Full disclosure – I actively dislike Mario Party. As someone who likes a good board game, Mario Party always bored me to tears, and don’t even get me started on the whole random star awards at the end. I want to make that disclosure, because I really liked LEGO Party, even with the obvious comparisons to Nintendo’s franchise – and that surprised me.

The setup of course is remarkably similar. LEGO Party! has a living, ever-changing LEGO world as its board (there are four different worlds that will ship at launch), replete with spaces on which you move, with your objective to collect the most ‘gold LEGO bricks’ to win. Between goes, you’ll play in some genuinely great mini-games to earn LEGO studs, which can be spent on all sorts of things, from gold bricks, power ups, shortcuts or setting traps for your opponents.

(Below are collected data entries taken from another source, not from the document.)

(* ===== verification/Nodes.v ===== *)
(** * The built-in node classes (nodes/*.js)

    One class per node type: its static properties and the node its constructor
    builds, by the same calls of [addInput], [addOutput] and [addControl]. *)

From S2P Require Import Prelude JsMap JsValue Socket Control Node EditorInv.

(** [{ value, label }], an option of a select. *)
Definition option_row (value label : string) : jsval :=
  JObj [("value", JStr value); ("label", JStr label)].

(** A class whose instances [build] makes from what [super()] leaves. *)
Definition define_class (nodeType label icon category description : string)
    (build : node → node) : node_class :=
  NodeClass nodeType label icon category description ""
    (build (BaseNode_new nodeType label icon category)).

(** Placeholders with quotes and a dash, spelled by character. *)
Definition dq : string := String (Ascii.ascii_of_nat 34) "".
Definition em_dash : string :=
  String (Ascii.ascii_of_nat 226) (String (Ascii.ascii_of_nat 128) (String (Ascii.ascii_of_nat 148) "")).
Definition schema_placeholder : string :=
  "{" +:+ dq +:+ "field" +:+ dq +:+ ": {" +:+ dq +:+ "type" +:+ dq +:+ ": " +:+ dq +:+ "string" +:+ dq +:+
  ", " +:+ dq +:+ "minLength" +:+ dq +:+ ": 1}}".
Definition body_placeholder : string :=
  "{" +:+ dq +:+ "key" +:+ dq +:+ ": " +:+ dq +:+ "value" +:+ dq +:+ "}".

Definition ManualTriggerNode : node_class :=
  define_class "manual_trigger" "Manual Trigger" "fa-play" "trigger" "Manually start a workflow execution" (λ n,
    let n := addOutput n "output" DataSocket JNull in
    n).

Definition HttpRequestNode : node_class :=
  define_class "http" "HTTP Request" "fa-globe" "integration" "Make HTTP API calls to external services" (λ n,
    let n := addInput n "data" DataSocket (JStr "Input Data") JUndef in
    let n := addOutput n "response" DataSocket (JStr "Response") in
    let n := addOutput n "error" ErrorSocket (JStr "Error") in
    let n := addControl n "method" (SelectControl_new "method"
      [("label", JStr "Method"); ("options", JArr [
         option_row "GET" "GET";
         option_row "POST" "POST";
         option_row "PUT" "PUT";
         option_row "PATCH" "PATCH";
         option_row "DELETE" "DELETE"]); ("default", JStr "GET")]) in
    let n := addControl n "url" (TextInputControl_new "url"
      [("label", JStr "URL"); ("placeholder", JStr "https://api.example.com/endpoint")]) in
    let n := addControl n "headers" (KeyValueControl_new "headers"
      [("label", JStr "Headers"); ("keyPlaceholder", JStr "Header name"); ("valuePlaceholder", JStr "Header value")]) in
    let n := addControl n "body" (TextInputControl_new "body"
      [("label", JStr "Request Body"); ("placeholder", JStr body_placeholder); ("multiline", JBool true)]) in
    n).

Definition ConnectorRequestNode : node_class :=
  define_class "connector_request" "Connector Request" "fa-plug" "integration" "Managed HTTP call via a reusable connector" (λ n,
    let n := addInput n "data" DataSocket (JStr "Input Data") JUndef in
    let n := addOutput n "response" DataSocket (JStr "Response") in
    let n := addOutput n "error" ErrorSocket (JStr "Error") in
    let n := addControl n "operation_code" (TextInputControl_new "operation_code"
      [("label", JStr "Operation Code"); ("placeholder", JStr "e.g. create_order"); ("help", JStr "Stable logical identifier for this API call. Used to look up backend config.")]) in
    let n := addControl n "url" (TextInputControl_new "url"
      [("label", JStr "URL Override"); ("placeholder", JStr "Leave empty to use endpoint preset")]) in
    let n := addControl n "method" (SelectControl_new "method"
      [("label", JStr "Method Override"); ("options", JArr [
         option_row "" (em_dash +:+ " Use endpoint preset " +:+ em_dash);
         option_row "GET" "GET";
         option_row "POST" "POST";
         option_row "PUT" "PUT";
         option_row "PATCH" "PATCH";
         option_row "DELETE" "DELETE"]); ("default", JStr "")]) in
    let n := addControl n "timeout" (TextInputControl_new "timeout"
      [("label", JStr "Timeout Override (s)"); ("placeholder", JStr "Leave empty for endpoint/connector default"); ("inputType", JStr "number")]) in
    n).

Definition DataValidationNode : node_class :=
  define_class "validation" "Data Validation" "fa-check-circle" "transform" "Validate data against rules" (λ n,
    let n := addInput n "data" DataSocket (JStr "Input Data") JUndef in
    let n := addOutput n "valid" DataSocket (JStr "Valid Data") in
    let n := addOutput n "invalid" ErrorSocket (JStr "Validation Errors") in
    let n := addControl n "requiredFields" (TextInputControl_new "requiredFields"
      [("label", JStr "Required Fields"); ("placeholder", JStr "field1, field2, field3")]) in
    let n := addControl n "schema" (TextInputControl_new "schema"
      [("label", JStr "Validation Schema (JSON)"); ("placeholder", JStr schema_placeholder); ("multiline", JBool true)]) in
    let n := addControl n "customRules" (KeyValueControl_new "customRules"
      [("label", JStr "Custom Rules"); ("keyPlaceholder", JStr "Field path"); ("valuePlaceholder", JStr "Regex pattern")]) in
    n).

Definition SetDataNode : node_class :=
  define_class "set_data" "Set Data" "fa-pencil" "transform" "Set or transform data fields" (λ n,
    let n := addInput n "data" DataSocket (JStr "Input Data") JUndef in
    let n := addOutput n "output" DataSocket JNull in
    let n := addControl n "fields" (KeyValueControl_new "fields"
      [("label", JStr "Fields to Set"); ("keyPlaceholder", JStr "Field name"); ("valuePlaceholder", JStr "Value or {{ expression }}")]) in
    let n := addControl n "keepOnlySet" (SelectControl_new "keepOnlySet"
      [("label", JStr "Output Mode"); ("options", JArr [
         option_row "merge" "Merge with input";
         option_row "replace" "Only set fields"]); ("default", JStr "merge")]) in
    n).

Definition VariableNode : node_class :=
  define_class "variable" "Set Variable" "fa-cube" "data" "Set or get workflow variables" (λ n,
    let n := addInput n "trigger" DataSocket (JStr "Trigger") JUndef in
    let n := addOutput n "output" DataSocket JNull in
    let n := addControl n "operation" (SelectControl_new "operation"
      [("label", JStr "Operation"); ("options", JArr [
         option_row "set" "Set";
         option_row "get" "Get";
         option_row "append" "Append to Array";
         option_row "merge" "Merge Object";
         option_row "increment" "Increment";
         option_row "delete" "Delete"]); ("defaultValue", JStr "set")]) in
    let n := addControl n "variableName" (TextInputControl_new "variableName"
      [("label", JStr "Variable Name"); ("placeholder", JStr "e.g., result.order_lines")]) in
    let n := addControl n "value" (TextInputControl_new "value"
      [("label", JStr "Value (supports expressions)"); ("placeholder", JStr "{{ _json.data }} or static value"); ("multiline", JBool true)]) in
    n).

Definition CodeNode : node_class :=
  define_class "code" "Code" "fa-code" "transform" "Execute Python code (set result for output)" (λ n,
    let n := addInput n "data" DataSocket (JStr "") JUndef in
    let n := addOutput n "output" DataSocket JNull in
    let n := addControl n "code" (CodeControl_new "code"
      [("label", JStr "Python Code"); ("height", JInt 250); ("placeholder", JStr "result = _json.get('value')"); ("language", JStr "python")]) in
    n).

Definition LoopNode : node_class :=
  define_class "loop" "Loop Over Items" "fa-repeat" "flow" "Iterate over array items in batches" (λ n,
    let n := addInput n "data" DataSocket (JStr "Data") JUndef in
    let n := addOutput n "done" DataSocket (JStr "Done") in
    let n := addOutput n "loop" DataSocket (JStr "Loop") in
    let n := addControl n "inputItems" (TextInputControl_new "inputItems"
      [("label", JStr "Input Items"); ("placeholder", JStr "{{ _json.response.data.items }}")]) in
    let n := addControl n "batchSize" (TextInputControl_new "batchSize"
      [("label", JStr "Batch Size"); ("placeholder", JStr "1")]) in
    let n := addControl n "reset" (SelectControl_new "reset"
      [("label", JStr "Reset"); ("options", JArr [
         option_row "false" "No";
         option_row "true" "Yes"]); ("defaultValue", JStr "false")]) in
    n).

Definition IfNode : node_class :=
  define_class "if" "If" "split" "flow" "Route data based on condition" (λ n,
    let n := addInput n "data" DataSocket (JStr "Data") JUndef in
    let n := addOutput n "true" DataSocket (JStr "True") in
    let n := addOutput n "false" DataSocket (JStr "False") in
    let n := addControl n "leftOperand" (TextInputControl_new "leftOperand"
      [("label", JStr "Left Operand"); ("placeholder", JStr "{{ _vars.count }} or {{ _json.status }}")]) in
    let n := addControl n "operator" (SelectControl_new "operator"
      [("label", JStr "Operator"); ("options", JArr [
         option_row "eq" "Equals (==)";
         option_row "neq" "Not Equals (!=)";
         option_row "gt" "Greater Than (>)";
         option_row "gte" "Greater or Equal (>=)";
         option_row "lt" "Less Than (<)";
         option_row "lte" "Less or Equal (<=)";
         option_row "contains" "Contains";
         option_row "startsWith" "Starts With";
         option_row "endsWith" "Ends With";
         option_row "empty" "Is Empty";
         option_row "notEmpty" "Is Not Empty";
         option_row "truthy" "Is Truthy";
         option_row "falsy" "Is Falsy"]); ("defaultValue", JStr "eq")]) in
    let n := addControl n "rightOperand" (TextInputControl_new "rightOperand"
      [("label", JStr "Right Operand"); ("placeholder", JStr "Value to compare against")]) in
    n).

Definition SwitchNode : node_class :=
  define_class "switch" "Switch" "fa-random" "flow" "Route data based on matching cases" (λ n,
    let n := addInput n "data" DataSocket (JStr "Data") JUndef in
    let n := addOutput n "case_1" DataSocket (JStr "Case 1") in
    let n := addOutput n "case_2" DataSocket (JStr "Case 2") in
    let n := addOutput n "case_3" DataSocket (JStr "Case 3") in
    let n := addOutput n "default" DataSocket (JStr "Default") in
    let n := addControl n "switchValue" (TextInputControl_new "switchValue"
      [("label", JStr "Switch Value"); ("placeholder", JStr "{{ _json.status }}")]) in
    let n := addControl n "case1" (TextInputControl_new "case1"
      [("label", JStr "Case 1"); ("placeholder", JStr "Value to match")]) in
    let n := addControl n "case2" (TextInputControl_new "case2"
      [("label", JStr "Case 2"); ("placeholder", JStr "Value to match")]) in
    let n := addControl n "case3" (TextInputControl_new "case3"
      [("label", JStr "Case 3"); ("placeholder", JStr "Value to match")]) in
    n).

Definition NoOpNode : node_class :=
  define_class "noop" "Replace Me" "fa-circle-o" "flow" "Placeholder node" (λ n,
    let n := addInput n "data" DataSocket (JStr "Data") JUndef in
    let n := addOutput n "result" DataSocket JNull in
    n).

Definition builtin_classes : list node_class :=
  [ManualTriggerNode; HttpRequestNode; ConnectorRequestNode; DataValidationNode; SetDataNode;
   VariableNode; CodeNode; LoopNode; IfNode; SwitchNode; NoOpNode].

(** What the building steps keep of a fresh node. *)
Definition fresh_ok (n : node) : Prop :=
  obj_ok (controls n) ∧ node_meta n = default_meta ∧ node_id n = None.

Lemma fresh_ok_base ty l i c : fresh_ok (BaseNode_new ty l i c).
Proof. split; [apply obj_ok_nil|done]. Qed.

Lemma fresh_ok_input n k s l m : fresh_ok n → fresh_ok (addInput n k s l m).
Proof. done. Qed.

Lemma fresh_ok_output n k s l : fresh_ok n → fresh_ok (addOutput n k s l).
Proof. done. Qed.

Lemma fresh_ok_control n k c : fresh_ok n → fresh_ok (addControl n k c).
Proof. intros (? & ? & ?). split; [by apply obj_ok_oset|done]. Qed.

#[export] Hint Resolve fresh_ok_base fresh_ok_input fresh_ok_output fresh_ok_control : js.

Lemma fresh_ok_class cls : fresh_ok (nc_new cls) → class_ok cls ∧ node_id (nc_new cls) = None.
Proof. by intros (? & ? & ?). Qed.

(** Every built-in class can be instantiated, saved and loaded. *)
Lemma builtin_classes_ok cls :
  cls ∈ builtin_classes → fresh_ok (nc_new cls) ∧ node_type (nc_new cls) = nc_nodeType cls.
Proof.
  revert cls. apply Forall_forall. unfold builtin_classes.
  repeat (constructor; [split; [unfold nc_new; simpl; auto 20 with js|reflexivity]|]). constructor.
Qed.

LEGO Party! is set up like a gameshow, with narrators discussing the ongoing competition with some family friendly good humour. Like any good LEGO game, there’s a ton of customisation for your player character available – I’m told over a billion minifigure combinations will exist at launch, from all sorts of ‘iconic’ LEGO sets. I didn’t get to actually play around with this part (We’d have been there all day otherwise) but I do look forward to seeing how silly things can get come launch.

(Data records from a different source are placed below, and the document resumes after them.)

(* ===== verification/StoreProgress.v ===== *)
(** * Saving, pinned data and execution progress

    What a save sends and an answer changes, the round trip of pinned data, and
    the execution progress built from events and results. *)

From S2P Require Import Prelude JsMap JsValue JsNumber JsString Socket Connection Control Node Editor Adapter AdapterInv AdapterRun Nodes History Commands Connector Store StoreInv StoreExec.

(** ** Saving *)

(** an answer to a save marks everything as saved, also the edits made
    after the request was sent: here a node is added in between, the snapshot
    that was sent does not have it, and nothing is left to save. *)
Theorem save_forgets_later_edits :
  let s0 := new_store builtin_registry in
  let sent := (saveWorkflow_request s0).1.2 in
  let s1 := (addNode builtin_registry s0 "http" (Position 0 0)).1 in
  let s2 := (saveWorkflow_response s1 (JStr "v2")).1 in
  hasUnsavedChanges s1 = true ∧ hasUnsavedChanges s2 = false ∧
  wj_nodes (fs_graph sent) = Some [] ∧ length (getNodes (ad_editor (st_adapter s2))) = 1.
Proof. vm_compute. done. Qed.

(** ** Pinned data *)

(** What [buildFullSnapshot] writes under the two names of the pinned data. *)
Lemma snapshot_pins s :
  jget "pinData" (fs_metadata (buildFullSnapshot s)) = None ∧
  oprop (fs_metadata (buildFullSnapshot s)) "pin_data" =
    match pinData s with [] => JUndef | pins => JObj (ospread [] pins) end.
Proof.
  unfold buildFullSnapshot, oprop. simpl. generalize (ospread [] (workflowMetadata s)). intros m.
  destruct (pinData s) as [|kv pins].
  - rewrite !jget_jdel. done.
  - rewrite !jget_oset, !jget_jdel. done.
Qed.

(** pinned data survives saving and loading: a store that loads the
    snapshot another one saved has exactly its pins, and nothing under the
    older name of the field. *)
Theorem pins_roundtrip s s0 id hash auto :
  obj_ok (pinData s) →
  (load_graph s0 (fs_graph (buildFullSnapshot s))).2 = Ret tt →
  let s1 := (loadWorkflow_response s0 id (LoadAnswer (buildFullSnapshot s) hash auto)).1 in
  pinData s1 = pinData s ∧ (∀ k, isNodePinned s1 k = isNodePinned s k) ∧
  jget "pinData" (workflowMetadata s1) = None.
Proof.
  intros Hp Hload. destruct (snapshot_pins s) as [H1 H2].
  unfold loadWorkflow_response. cbn [la_snapshot la_versionHash la_autoSave].
  destruct (load_graph s0 (fs_graph (buildFullSnapshot s))) as [s2 [[]|]]; [|done].
  assert (restored_pins (fs_metadata (buildFullSnapshot s)) = pinData s) as E.
  { unfold restored_pins. rewrite H2. unfold oprop. rewrite H1.
    destruct (pinData s) as [|kv l]; [done|].
    rewrite (ospread_nil_l (kv :: l)) by done. by apply (ospread_nil_l (kv :: l)). }
  cbn -[restored_pins buildFullSnapshot]. unfold isNodePinned. cbn -[restored_pins buildFullSnapshot].
  by rewrite E.
Qed.

(** A store with a pin, and the same graph in a second store. *)
Lemma pins_roundtrip_witness :
  let s := (pinNodeData (new_store builtin_registry) "n_1" (JStr "42")).1.1 in
  let s1 := (loadWorkflow_response (new_store builtin_registry) (JInt 1)
               (LoadAnswer (buildFullSnapshot s) JNull JNull)).1 in
  pinData s1 = [("n_1", JInt 42)].
Proof.
  assert (obj_ok [("n_1", JInt 42)]) as Hok by (apply (obj_ok_oset "n_1" _ []), obj_ok_nil).
  exact (proj1 (pins_roundtrip (pinNodeData (new_store builtin_registry) "n_1" (JStr "42")).1.1
    (new_store builtin_registry) (JInt 1) JNull JNull Hok eq_refl)).
Defined.

(** ** Results by node *)

(** the results of a partial run list each executed node once, in the
    order of its last execution: running one more node moves it to the end. *)
Theorem result_order_last outputs order x :
  NoDup (result_order outputs (order ++ [x])) ∧
  (∀ y, y ∈ result_order outputs (order ++ [x]) ↔ y ∈ order ++ [x]) ∧
  result_order outputs (order ++ [x]) =
    bfilter (λ y, negb (y =s x)) (reverse (unique (reverse order))) ++ [x].
Proof.
  assert (∀ l, l ≠ [] → result_order outputs l = reverse (unique (reverse l))) as Hr
    by (by intros [|]).
  rewrite Hr by (by destruct order). unfold unique. split; [|split].
  - eapply NoDup_Permutation_proper; [apply reverse_Permutation|apply NoDup_unique_from].
  - intros y. rewrite elem_of_reverse, elem_of_unique_from, elem_of_reverse. set_solver.
  - rewrite reverse_snoc. simpl. rewrite reverse_cons, unique_from_cons. f_equal.
    symmetry. apply bfilter_reverse.
Qed.

(** ** Events *)

(** events of another run leave the progress alone once the run that is
    followed is known. *)
Theorem other_run_ignored s p payload :
  executionProgress s = Some p → truthy (oprop p "runId") = true →
  truthy (prop payload "run_id") = true →
  strict_eq (oprop p "runId") (prop payload "run_id") = false →
  onExecutionProgress s payload = s.
Proof.
  intros Hp Hr Hpr Hne. unfold onExecutionProgress.
  destruct (negb (truthy payload)); [done|]. rewrite Hp. simpl. rewrite Hr, Hpr, Hne. simpl.
  destruct s; simpl in *. by subst.
Qed.

Lemma other_run_ignored_witness :
  let s := onExecutionProgress (new_store builtin_registry) (JObj [("run_id", JStr "r1")]) in
  onExecutionProgress s (JObj [("run_id", JStr "r2"); ("status", JStr "failed")]) = s.
Proof.
  exact (other_run_ignored
    (onExecutionProgress (new_store builtin_registry) (JObj [("run_id", JStr "r1")]))
    (createFreshProgress (JStr "r1"))
    (JObj [("run_id", JStr "r2"); ("status", JStr "failed")]) eq_refl eq_refl eq_refl eq_refl).
Defined.

(** No two neighbours are equal. *)
Fixpoint no_repeat (l : list jsval) : bool :=
  match l with
  | x :: (y :: _) as l' => negb (strict_eq x y) && no_repeat l'
  | _ => true
  end.

Definition order_of (p : jsobj) : list jsval := as_array (oprop p "executedOrder").

Lemma no_repeat_snoc l x :
  no_repeat l = true → strict_eq (default JUndef (last l)) x = false → no_repeat (l ++ [x]) = true.
Proof.
  induction l as [|y l IH]; [done|]. destruct l as [|z l].
  - simpl. by intros _ ->.
  - intros [H1 H2]%andb_true_iff Hl.
    change (negb (strict_eq y z) && no_repeat ((z :: l) ++ [x]) = true).
    rewrite H1. simpl. by apply IH.
Qed.

Lemma order_set_status k v p : order_of (set_status k v p) = order_of p.
Proof. unfold order_of, set_status, oprop. by rewrite jget_oset, bool_decide_false. Qed.

Lemma order_push_other key v p : key ≠ "executedOrder" → order_of (push_field key v p) = order_of p.
Proof. intros H. unfold order_of, push_field, oprop. by rewrite jget_oset, bool_decide_false. Qed.

Lemma order_complete p n : no_repeat (order_of p) = true → no_repeat (order_of (complete_node p n)) = true.
Proof.
  intros H. unfold complete_node. destruct (prop n "node_id") as [| | | |k| |]; try done.
  destruct (k =s ""); [done|]. rewrite order_set_status.
  destruct (strict_eq (default JUndef (last (as_array (oprop p "executedOrder")))) (JStr k)) eqn:E; [done|].
  unfold order_of, push_field, oprop at 1. rewrite jget_oset, bool_decide_true by done. simpl.
  by apply no_repeat_snoc.
Qed.

Lemma order_route p c : order_of (route_connection p c) = order_of p.
Proof.
  unfold route_connection. destruct c; try done;
    rewrite order_push_other by done; by destruct (truthy _); rewrite ?order_push_other.
Qed.

Lemma order_foldl {A} (f : jsobj → A → jsobj) l p :
  (∀ p x, no_repeat (order_of p) = true → no_repeat (order_of (f p x)) = true) →
  no_repeat (order_of p) = true → no_repeat (order_of (foldl f p l)) = true.
Proof. intros Hf. revert p. induction l; intros p Hp; simpl; auto. Qed.

Lemma order_oset key v p : key ≠ "executedOrder" → order_of (oset key v p) = order_of p.
Proof. intros H. unfold order_of, oprop. by rewrite jget_oset, bool_decide_false. Qed.

(** while a run streams its progress, the list of executed nodes never
    names the same node twice in a row, however the events split the run
    (a final event that brings its own list replaces it). *)
Theorem progress_order_no_repeat s payloads :
  executionProgress s = None →
  Forall (λ e, is_array (prop e "executed_order") = false) payloads →
  match executionProgress (foldl onExecutionProgress s payloads) with
  | Some p => no_repeat (order_of p) = true
  | None => True
  end.
Proof.
  intros Hs. assert (match executionProgress s with Some p => no_repeat (order_of p) = true | None => True end)
    as H0 by (by rewrite Hs). clear Hs. intros Hall. revert s H0.
  induction Hall as [|e es He _ IH]; intros s H0; simpl; [done|]. apply IH. clear IH es.
  unfold onExecutionProgress. destruct (negb (truthy e)); [done|]. simpl.
  assert (no_repeat (order_of (default (createFreshProgress (prop e "run_id")) (executionProgress s))) = true)
    as Hp by (by destruct (executionProgress s)).
  revert Hp. generalize (default (createFreshProgress (prop e "run_id")) (executionProgress s)).
  intros p Hp. destruct (_ && _); simpl; [done|]. unfold apply_progress.
  set (p1 := foldl complete_node p _).
  assert (no_repeat (order_of p1) = true) as H1 by (apply order_foldl; [apply order_complete|done]).
  set (p2 := foldl route_connection p1 _).
  assert (no_repeat (order_of p2) = true) as H2.
  { apply order_foldl; [|done]. intros q c Hq. by rewrite order_route. }
  set (p3 := match prop e "next_running_node_id" with JStr _ => _ | _ => _ end).
  assert (no_repeat (order_of p3) = true) as H3.
  { unfold p3. destruct (prop e "next_running_node_id"); try done.
    destruct (_ =s _); [done|]. by rewrite order_set_status. }
  destruct (truthy (prop e "status")); [|done]. unfold replace_array. rewrite He.
  destruct (is_array (prop e "executed_connection_ids")), (is_array (prop e "executed_connections"));
    by rewrite !order_oset.
Qed.

Lemma progress_order_no_repeat_witness :
  let done i := JObj [("completed_nodes", JArr [JObj [("node_id", JStr i)]])] in
  match executionProgress (foldl onExecutionProgress (new_store builtin_registry)
          [done "n_1"; done "n_1"; done "n_2"]) with
  | Some p => no_repeat (order_of p) = true
  | None => True
  end.
Proof.
  apply progress_order_no_repeat; [reflexivity|]. repeat constructor.
Defined.

(** ** Viewport and selection *)

Lemma clamp_zoom_bounds z : (MIN_ZOOM ≤ clamp_zoom z ∧ clamp_zoom z ≤ MAX_ZOOM)%Qc.
Proof.
  unfold clamp_zoom, num_max, num_min.
  assert (MIN_ZOOM ≤ MAX_ZOOM)%Qc by (by vm_compute).
  repeat case_bool_decide; split; qc_lra.
Qed.

(** Zooming to a level or by a step always lands between 10% and 200%,
    and a level in that range is kept. *)
Lemma zoom_clamped s z :
  let inside v := (MIN_ZOOM ≤ v ∧ v ≤ MAX_ZOOM)%Qc in
  inside (zoom (st_ui (zoomTo s z))) ∧ inside (zoom (st_ui (zoomBy s z))) ∧
  (inside z → zoom (st_ui (zoomTo s z)) = z).
Proof.
  simpl. split; [apply clamp_zoom_bounds|]. split; [apply clamp_zoom_bounds|].
  intros [H1 H2]. unfold clamp_zoom, num_max, num_min.
  repeat case_bool_decide; try done; qc_lra.
Qed.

For the preview, we played on the Pirate themed game board, complete with Pirate ship, a roast-turkey shooting volcano and a giant-shortcut-enabling-tentacled Kraken. Unlike Mario Party, the game is kicked off with a minigame first, with the winner of that game going first to actually move around the board. I won the first minigame, which had all four players running across a disappearing platform, requiring us to jump and guess where to step next. As such, I was first on the board to obtain a Golden Brick, which gave me a nice head-start.

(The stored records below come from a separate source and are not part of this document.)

Lemma latest_snoc results nodeIds r :
  getLatestNodeResultsByNodeIds (results ++ [r]) nodeIds =
    (if mem r.1 nodeIds
     then mset r.1 r.2 (jdel r.1 (getLatestNodeResultsByNodeIds results nodeIds))
     else getLatestNodeResultsByNodeIds results nodeIds).
Proof. unfold getLatestNodeResultsByNodeIds. by rewrite foldl_app. Qed.

Lemma last_result_snoc k results r :
  last_result k (results ++ [r]) = if r.1 =s k then Some r.2 else last_result k results.
Proof. unfold last_result. rewrite reverse_snoc. simpl. by destruct (r.1 =s k). Qed.

(** Of the results of the given nodes the latest of each node is kept,
    once per node, and the most recent of them all comes last. *)
Lemma latest_results_exact results nodeIds :
  NoDup (jkeys (getLatestNodeResultsByNodeIds results nodeIds)) ∧
  (∀ k, jget k (getLatestNodeResultsByNodeIds results nodeIds) =
     if mem k nodeIds then last_result k results else None) ∧
  last (getLatestNodeResultsByNodeIds results nodeIds) = getLatestNodeResultForNodeIds results nodeIds.
Proof.
  induction results as [|r results IH] using rev_ind.
  { split_and!; [constructor|intros k; by destruct (mem _ _)|done]. }
  destruct IH as (IH1 & IH2 & IH3). rewrite latest_snoc.
  unfold getLatestNodeResultForNodeIds. rewrite reverse_snoc. simpl.
  destruct (mem r.1 nodeIds) eqn:E.
  - split_and!; [auto with js| |].
    + intros k. rewrite jget_mset, last_result_snoc, jget_jdel, IH2.
      repeat case_bool_decide; subst; try done. by rewrite E.
    + rewrite mset_fresh by (rewrite jget_jdel; by case_bool_decide). rewrite last_snoc. by destruct r.
  - split_and!; [done| |done]. intros k. rewrite IH2, last_result_snoc.
    case_bool_decide; [subst; by rewrite E|done].
Qed.
(* ===== verification/Layout.v ===== *)
(** * Automatic layout (class WorkflowGraph of utils/graph_utils.js)

    Building the Dagre graph of a workflow, and laying out a graph that falls
    into several parts: each part is laid out by itself and the parts are
    stacked across the direction of the flow. *)

From S2P Require Import Prelude JsMap JsValue JsNumber Control Dfs GraphUtils Dagre.

(** ** The graph of a workflow *)

(** A node as the layout sees it; a coordinate may be missing. *)
Record gnode := GNode { gn_id : string; gn_x : option num; gn_y : option num }.

Definition or_zero (x : option num) : num := default 0%Qc x.

(** The [inDegree] object. *)
Definition node_degrees (nodes : list gnode) (connections : list gconn) : list (string * nat) :=
  foldl (λ m c, oset (gc_target c) (default 0%nat (jget (gc_target c) m) + 1)%nat m)
    (foldl (λ m n, oset (gn_id n) 0%nat m) [] nodes) connections.

(** The comparison: roots first, then by [y], then by [x]. *)
Definition goes_before (deg : list (string * nat)) (a b : gnode) : bool :=
  let aIsRoot := Nat.eqb (default 0%nat (jget (gn_id a) deg)) 0 in
  let bIsRoot := Nat.eqb (default 0%nat (jget (gn_id b) deg)) 0 in
  if aIsRoot && negb bIsRoot then true
  else if negb aIsRoot && bIsRoot then false
  else
    let yDiff := (or_zero (gn_y a) - or_zero (gn_y b))%Qc in
    let diff := if bool_decide (yDiff = 0%Qc) then (or_zero (gn_x a) - or_zero (gn_x b))%Qc else yDiff in
    bool_decide (diff < 0)%Qc.

Definition sortedNodes (nodes : list gnode) (connections : list gconn) : list gnode :=
  sort_by (goes_before (node_degrees nodes connections)) nodes.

What I really liked is that each mini-game provided the opportunity for a practice go before diving in to the one turn that matters, meaning players young and old should be able to have a fair shake at maybe taking the win.
The mini-games so far, have all been genuinely great. We snowboarded, we balanced on machines that would tip over (I just couldn’t get the hang of it at all) and played a fantastic riff on excite-bike that had all of us screaming with laughter. There are 60 different games in the final game, which sounds like more than enough variety to get stuck into and give the game some legs.


As the game continued, things got wildly competitive, with my colleague Aarsal setting up traps with the help of giant crab, who would steal studs for him if we landed on his square, to one of the developers launching a roast turkey from a volcano to steal Jesse’s space on the board. There’s always something special about playing games like this with three friends on the same sofa, but pleasingly the final release will also support cross-platform online multiplayer – and that’s on PC, Xbox, PlayStation and Switch. Lovely stuff.
We look forward to putting LEGO Party! through its paces in our full review later this year.
LEGO Party! will be available later this year on Steam for PC, Xbox Series X|S, Xbox One, PlayStation 5, PlayStation 4, and Nintendo Switch.